OpenTelemetry Collectoropen in new window is a proxy service between your application and Uptrace (or another vendor or collector). It receives telemetry data, transforms the data, and then exports it to backends that can store the data permanently.

Collector can also work as an agent that pulls telemetry data (for example, metrics) from monitored programs and then exports it to the configured backends.

The most prominent OpenTelemetry Collector feature is the ability to operate on whole traces instead of individual spans. To achieve that OpenTelemetry Collector buffers the received spans in the RAM and groups them by a trace id. That is the key requirement to implement tail-based sampling.

OpenTelemetry Collector uses Apache 2.0 license which allows you to change the source code and install custom extensions. That comes at a cost of running and maintaining your own OpenTelemetry Collector servers.


Uptrace supports OpenTelemetry Protocol over gRPC and HTTP. For gRPC use:

    headers: { 'uptrace-dsn': '<dsn>' }
    compression: on

For HTTP use:

    headers: { 'uptrace-dsn': '<dsn>' }
    compression: gzip

Tail-based sampling

With normal (head-based) sampling the sampling decision is made upfront and usually at random.
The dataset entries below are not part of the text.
(** C3.  When the metadata was fetched, the model endpoint answered with
    success and a JSON body, and the text handed to [JSON.parse] (the text of
    the first candidate, trimmed, without its fence) is not valid JSON,
    [summarizeWithGemini] returns, without throwing and without a further
    request, the summary built from the metadata alone: the fixed one-liner,
    the one fallback note, empty [problems_solved], [key_innovations],
    [takeaways] and [benchmarks], the resources from the scraped links, the
    collaboration type from the classified authors. *)
Theorem summarizeWithGemini_parse_failure
    (net : Network) (apiKey paperUrl : string) (requests : list Request)
    (paperMeta : ArxivMeta.t) (res : Response) (data : value) (text : string) :
  fetchArxivMeta net paperUrl = (requests, Returned paperMeta) ->
  net (geminiRequest apiKey paperMeta) = Returned res ->
  ok res = true ->
  JSON_parse res.(body) = Some data ->
  extractText data = VStr text ->
  JSON_parse (fencedJson (Str.trim text)) = None ->
  exists s,
    summarizeWithGemini net apiKey paperUrl
    = ((requests ++ [geminiRequest apiKey paperMeta])%list, Returned s)
    /\ fallbackSummary paperMeta = Returned s
    /\ s.(Summary.one_liner)
       = VStr "Summary generation failed, but paper metadata was retrieved."
    /\ s.(Summary.notes) = VArr [VStr "Summary generation failed - please try again"]
    /\ s.(Summary.problems_solved) = VArr []
    /\ s.(Summary.key_innovations) = VArr []
    /\ s.(Summary.takeaways) = VArr []
    /\ s.(Summary.benchmarks) = VArr []
    /\ s.(Summary.resources)
       = Resources.mk (Js.ofStrings paperMeta.(ArxivMeta.codeLinks))
           (Js.ofStrings paperMeta.(ArxivMeta.videoLinks))
           (Js.ofStrings paperMeta.(ArxivMeta.modelLinks))
    /\ s.(Summary.collaboration_type)
       = VStr (CollabType_name
                 (inferCollabType
                    (List.map Entry.ofAuthor paperMeta.(ArxivMeta.authorsDetailed)))).
Proof.
  intros Hmeta Hnet Hok Hdata Htext Hparse.
  destruct (fallbackSummary_returns paperMeta) as [s Hs].
  exists s.
  destruct (fallbackSummary_fields paperMeta s Hs)
    as (H1 & H2 & H3 & H4 & H5 & H6 & H7 & H8 & _).
  repeat split; try assumption.
  unfold summarizeWithGemini. rewrite Hmeta.
  unfold IO.bind at 1. unfold IO.fetch. cbn [IO.bind]. rewrite Hnet, Hok. cbn [negb].
  unfold res_json. rewrite Hdata. unfold IO.lift. cbn [IO.bind]. rewrite Htext.
  unfold resolveText. cbn [trimValue Out.bind]. unfold parseJson. rewrite Hparse.
  cbn [Out.bind Out.catch]. rewrite Hs.
  reflexivity.
Qed.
Head-based sampling can't sample failed or unusually long operations, because that data may be only available at the end of a trace.

With tail-based sampling we delay the sampling decision until all spans of the trace are collected and we have full information about the trace. Tail-based sampling requires running an OpenTelemetry Collector that buffers and groups spans by a trace id.

But tail-based sampling has few shortcomings:

  • It requires running and maintaining separate servers with OpenTelemetry Collectors.
  • It requires traces to finish in a timely manner and fit RAM. Otherwise tail-based sampling fails to collect whole traces.
  • It skews the collected data (as any other sampling).

In the end it all comes down to the money you spend on Uptrace vs OpenTelemetry Collectors. Because storage is way cheaper than computing resources (and with tail-based sampling you need to process data twice), it is usually better to spend the money on processing more spans than on the tail-based sampling.